Reprise par l’armée ukrainienne après trois mois d’occupation séparatiste, Sloviansk vient de découvrir une fosse commune d’où ont été exhumés les corps de quatre habitants portés disparus. La ville pourrait compter d’autres fosses. Reportage.
Après des semaines d'intenses combats, l'armée ukrainienne a repris, début juillet, la ville de Sloviansk. Mais pendant près de trois mois, les séparatistes pro-russes ont régné en maîtres sur cette localité de l’est de l’Ukraine où plusieurs dizaines de personnes auraient disparu.
Jeudi 24 juillet, quatre corps ont été exhumés d’une fosse découverte dans un quartier central de la ville, derrière l'hôpital. Autour de l’immense trou, une trentaine de personnes ont assisté à l’extraction des corps. "C'est une terrible tragédie. Ici, ont été enterrés dans une fosse commune, quatre paroissiens protestants, innocents qui ont été torturés et tués par les rebelles", explique Anton Gerachtchenko, conseiller du ministre ukrainien de l'Intérieur, qui a présidé une rapide cérémonie avant l'exhumation.
"Mais de quel genre de guerre s’agit-il ici ?"
Enlevés le 8 juin à la sortie de la messe du dimanche, personne n'a eu de leurs nouvelles par la suite. Les quatre hommes étaient mariés. Le plus jeune avait 24 ans, l'un d'eux avait quatre enfants et un autre huit.
"J'étais dehors devant l'immeuble, le 11 juin, le matin quand une tractopelle est venue faire un trou dans la matinée. Après 15 heures, deux véhicules sont venus très près du trou et ils ont jeté les corps dedans", raconte Valentina, qui habite dans l'immeuble décrépit qui borde le terrain. Ma vision de la guerre, dit-elle, c’est quand un pays étranger attaque. Nos hommes meurent en défendant leur patrie. Mais de quel genre de guerre s’agit-il ici ? Qui défend quoi ? C’est incompréhensible."

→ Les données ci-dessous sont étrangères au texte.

(** One more block. *)
Lemma fields_done_step done fs' hk f t tr h' :
  fields_done done fs' hk -> f ∉ done -> field_get f fts = Some t -> field_get f trs = Some tr ->
  holds_copy hk out@f t tr h' -> exists fs'', fields_done (f :: done) fs'' h'.
Proof.
  intros Hd Hf Ht Htr (w & h2 & Hw2 & Hs2 & Hr). pose proof Hd as ((h1 & Hw & Hs) & Hn & Hold & Hnew).
  destruct (field_get_names _ _ _ _ (eq_sym (eq_trans Hn Hnames)) Ht) as [x Hx].
  pose proof (write_dot _ _ _ _ _ w _ Hw Hx) as Hdot.
  destruct (write h1 out@f w) as [h1'|] eqn:E1; last first.
  { destruct (write_is_Some _ _ _ w (eq_trans (read_dot _ _ _ f (read_write _ _ _ _ Hw)) Hx)) as [? ?].
    congruence. }
  destruct (write_sub _ _ _ _ _ Hs E1) as (h2' & Hh2' & Hsub). assert (h2' = h2) as -> by congruence.
  exists (field_set f w fs'). split_and!.
  - exists h1'. split; [done|]. by etrans.
  - by rewrite field_set_names.
  - intros g [Hg1 Hg2]%not_elem_of_cons. rewrite field_get_set_ne by done. auto.
  - intros g t' v tr' [->|Hg]%elem_of_cons Ht' Hv Htr'.
    + rewrite (field_get_set _ _ _ _ Hx) in Hv. simplify_eq.
      eapply rep_sub; [done| |done]. intros l Hl _. by eapply fields_done_fresh.
    + assert (g <> f) by (intros ->; done). rewrite field_get_set_ne in Hv by done.
      eapply rep_frame; [by eapply Hnew|]. intros l Hl [d Hdl]. split; [done|]. rewrite Hdl.
      eapply lookup_weaken; [|done]. rewrite (lookup_write_ne _ _ _ _ _ Hw2); [done|]. simpl.
      intros ->. destruct (fields_done_base _ _ _ Hd). congruence.
Qed.

Lemma blocks_loop blocks done fs' hk :
  NoDup (blocks.*1 ++ done) ->
  Forall (fun fc => exists t, field_get fc.1 fts = Some t /\ deep_copies t fc.2) blocks ->
  fields_done done fs' hk ->
  reaches (for_each (fun fc => field_block fc inp out) blocks) hk
    (fun _ h' => exists fs'' done', fields_done done' fs'' h' /\ forall f, f ∈ done' <-> f ∈ done \/ f ∈ blocks.*1).
Proof.
  intros Hnd Hb. revert done fs' hk Hnd.
  induction Hb as [|[f c] blocks (t & Ht & Hc) Hb IH]; intros done fs' hk Hnd Hd; simpl in *.
  { apply reaches_ret. exists fs', done. set_solver. }
  csimpl in *. apply list.NoDup_cons in Hnd as [Hf Hnd]. rewrite not_elem_of_app in Hf. destruct Hf as [Hfb Hfd].
  destruct (field_get_names _ _ _ _ (eq_sym Hnames) Ht) as [v Hv].
  destruct (field_get_names _ _ _ _ (eq_sym Htnames) Ht) as [tr Htr].
  pose proof Hd as ((h1 & Hw & Hs) & Hn & Hold & Hnew).
  eapply reaches_then.
  { unfold field_block. simpl. eapply (Hc hk _ _ v v tr); simpl; [| |done|done|].
    - rewrite <- Hv, <- (read_dot _ _ _ f Hin). apply read_agree. simpl.
      eapply fields_done_keeps; [done| |done]. apply read_inv in Hin as (? & -> & _). eauto.
    - eapply read_sub; [done|]. rewrite (read_dot _ _ _ f (read_write _ _ _ _ Hw)), Hold by done. done.
    - eapply rep_frame; [by eapply Hfields|]. intros x Hx Hsx. split; [done|]. by eapply fields_done_keeps. }
  intros a h' Hcp. cbv beta in Hcp. destruct (fields_done_step _ _ _ _ _ _ _ Hd Hfd Ht Htr Hcp) as [fs2 Hd2].
  eapply reaches_mono; [apply (IH (f :: done) fs2 h')|].
  - rewrite <- Permutation_middle. constructor; [|done]. by rewrite not_elem_of_app.
  - done.
  - intros _ h2 (fs3 & done' & Hd3 & Hdone). exists fs3, done'. split; [done|].
    intros f'. rewrite Hdone, !elem_of_cons. clear. naive_solver.
Qed.
End StructFacts.
(* ===== verification/RestFacts.v ===== *)
(** * The sample server, as a registry of applications and a store of credentials

    The five endpoints for FybrikApplications implement a registry: a map from names to
    what the user asked for, with the answers of such a registry, for every sequence of
    requests.  Credentials that are stored can be read back, next to those stored before. *)
From stdpp Require Import base gmap strings list numbers fin_maps.
From S2P Require Import Prelude GoStrings Base64 Types External World RestServer.

(** ** Running handlers *)

Section Run.
Context {W : Type}.

Lemma run_ret {A B} (a : A) (k : A -> Handler W B) w out : (mret a ≫= k) w out = k a w out.
Proof. done. Qed.

Lemma run_answer {B} x (k : unit -> Handler W B) w out : (answer x ≫= k) w out = k tt w (out ++ [x]).
Proof. done. Qed.

Lemma run_request {A B} (c : M W A) (k : A -> Handler W B) w out a w' :
  c w = Done (a, w') -> (request c ≫= k) w out = k a w' out.
Proof. intros E. unfold mbind, Handler_bind, request. by rewrite E. Qed.

Lemma run_request_panic {A B} (c : M W A) (k : A -> Handler W B) w out why :
  c w = Panic why -> (request c ≫= k) w out = (Panic why, w, out).
Proof. intros E. unfold mbind, Handler_bind, request. by rewrite E. Qed.

Lemma run_Render e (w : W) out :
  render_Render e w out = (Done tt, w, out ++ [Status (er_HTTPStatusCode e); JSON (BError e)]).
Proof. unfold render_Render, ErrResponse_Render. rewrite run_answer. unfold answer. by rewrite <- app_assoc. Qed.
End Run.

(** ** Maps built by assignments *)

Lemma foldl_mset_Some {A} (f : string -> string) (l : list (string * A)) (m : gmap string A) :
  foldl (fun acc kv => acc ≫= fun d => mset d (f kv.1) kv.2) (Done (Some m)) l =
  Done (Some (foldl (fun m kv => <[f kv.1 := kv.2]> m) m l)).
Proof. revert m. induction l as [|[k v] l IH]; intros m; simpl; [done|apply IH]. Qed.

Lemma foldl_insert_union {A} (l : list (string * A)) (m : gmap string A) :
  NoDup l.*1 -> foldl (fun m kv => <[kv.1 := kv.2]> m) m l = list_to_map l ∪ m.
Proof.
  revert m. induction l as [|[k v] l IH]; intros m Hnd; simpl; [by rewrite map_empty_union|].
  apply list.NoDup_cons in Hnd as [Hk Hnd]. simpl in Hk. rewrite IH by done.
  rewrite <- insert_union_l, insert_union_r; [done|]. by apply not_elem_of_list_to_map_1.
Qed.

Lemma foldl_range_kmap `{MapRange} {A} (f : string -> string) `{!Inj (=) (=) f} (c m : gmap string A) :
  foldl (fun m kv => <[f kv.1 := kv.2]> m) m (range c) = kmap f c ∪ m.
Proof.
  assert (E : foldl (fun m kv => <[f kv.1 := kv.2]> m) m (range c) =
              foldl (fun m kv => <[kv.1 := kv.2]> m) m (prod_map f id <$> range c)).
  { generalize (range c). intros l. revert m. induction l as [|[k v] l IH]; intros m; simpl; [done|apply IH]. }
  assert (Hnd : NoDup (prod_map f id <$> range c).*1).
  { rewrite <- list_fmap_compose. replace (fst ∘ prod_map f id) with (f ∘ (fst : string * A -> string)) by done.
    rewrite list_fmap_compose. apply NoDup_fmap; [done|]. apply range_NoDup. }
  rewrite E, foldl_insert_union by done. f_equal. unfold kmap.
  apply list_to_map_proper; [done|]. by rewrite range_perm.
Qed.

Lemma foldl_range_union `{MapRange} {A} (c m : gmap string A) :
  foldl (fun m kv => <[kv.1 := kv.2]> m) m (range c) = c ∪ m.
Proof.
  rewrite foldl_insert_union by apply range_NoDup. f_equal.
  rewrite (list_to_map_proper _ _ (range_NoDup c) (range_perm c)). apply list_to_map_to_list.
Qed.

(** ** The registry *)

(** What a user asked for: the specification, and the finalizers that hold back a deletion. *)
Record Desired := mkDesired { des_Spec : FybrikApplicationSpec; des_Finalizers : list string }.
Definition desired (a : FybrikApplication) : Desired := mkDesired (app_Spec a) (meta_Finalizers (app_Meta a)).
Notation Registry := (gmap string Desired).

Inductive Endpoint := EGet | EList | EDelete | EPost | EPut.

Inductive Shown :=
| Found (name : string) (d : Desired)
| Listed (m : Registry)
| Created (name : string) (d : Desired)
| Updated (name : string) (d : Desired)
| Deleted (name : string)
| Rejected (code : Z).

(** Which applications the API server accepts: the schema of the custom resource and the
    admission webhook decide by name and specification. *)
Definition registry_step `{RequestDecoder} (admits : string -> FybrikApplicationSpec -> bool)
    (e : Endpoint) (r : Request) (m : Registry) : Registry * Shown :=
  let id := URLParam r "fybrikapplicationID" in
  match e with
  | EGet => (m, if m !! id is Some d then Found id d else Rejected 422)
  | EList => (m, Listed m)
  | EDelete =>
      match m !! id with
      | None => (m, Rejected 422)
      | Some d => (if des_Finalizers d is [] then delete id m else m, Deleted id)
      end
  | EPost =>
      match decodeApplication (RequestBody r) with
      | inr _ => (m, Rejected 400)
      | inl a =>
          if decide (m !! app_Name a = None /\ admits (app_Name a) (app_Spec a) = true)
          then (<[app_Name a := desired a]> m, Created (app_Name a) (desired a))
          else (m, Rejected 422)
      end
  | EPut =>
      match decodeApplication (RequestBody r) with
      | inr _ => (m, Rejected 400)
      | inl a =>
          match m !! app_Name a with
          | None => (m, Rejected 422)
          | Some d =>
              let d := mkDesired (app_Spec a) (des_Finalizers d) in
              if admits (app_Name a) (app_Spec a)
              then (<[app_Name a := d]> m, Updated (app_Name a) d)
              else (m, Rejected 422)
          end
      end
  end.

Selon les autorités ukrainiennes, une vingtaine d’autres corps se trouverait dans cette fosse. "Tous ces corps qui sont dans cette fosse commune, aussi bien les militants, les terroristes que les victimes innocentes, les résidents de Sloviansk, tous sont victimes du terrorisme de Poutine, raconte Anton Gerachtchenko. S’il n’avait pas envoyé ces hommes en Ukraine et n’avait pas fait toute cette propagande cruelle et violente opposant l’est et l’ouest du pays, tout cela ne serait pas arrivé. Et d’ajouter : "Nous pensons que d'autres fosses comme celle-là existent dans la ville mais nous ne savons pas où, et c'est la première que nous ouvrons".
La vie reprend son cours
Dans les rues de la ville, totalement nettoyées des dizaines de barricades érigées par les rebelles, la vie semble pourtant reprendre son cours. Des magasins ont rouvert, beaucoup de gens circulent à vélo, des enfants jouent dans les parcs.
Au même moment, à quelques mètres de la fosse commune, au son de l'hymne national, un grand drapeau ukrainien est hissé devant l'Hôtel de Ville. La main sur le cœur, la cinquantaine d'employés municipaux présents chantent, les larmes aux yeux. "Cela signifie l’indépendance, c’est notre liberté, affirme Nikolaï, un habitant. Cela signifie beaucoup pour nous, c’est une sorte de bénédiction."
Les combats continuent cependant de faire rage dans l’est de l’Ukraine. Les séparatistes se disent déterminés à défendre Donetsk, l’une de leur dernière place forte. Jusqu’au bout.
L'ONU a dénoncé l'utilisation d'armes lourdes dans les zones d'habitation, visant non seulement les séparatistes prorusses mais aussi l'armée ukrainienne, dans un rapport publié lundi qui fait état de plus de 1 100 tués dans des combats dans l'Est depuis la mi-avril.
"Les informations sur l'intensification de combats dans les régions de Donetsk et de Lougansk sont extrêmement alarmantes alors que les deux parties utilisent dans des zones d'habitation des armes lourdes comme l'artillerie, les chars, les roquettes et les missiles", souligne le commissaire aux droits de l'homme Navi Pillay cité dans un communiqué.
"Au moins 1 129 personnes ont été tuées et 3 442 blessées" depuis le déclenchement par Kiev de "l'opération antiterroriste" à la mi-avril, selon les données disponibles au 26 juillet, précise le rapport.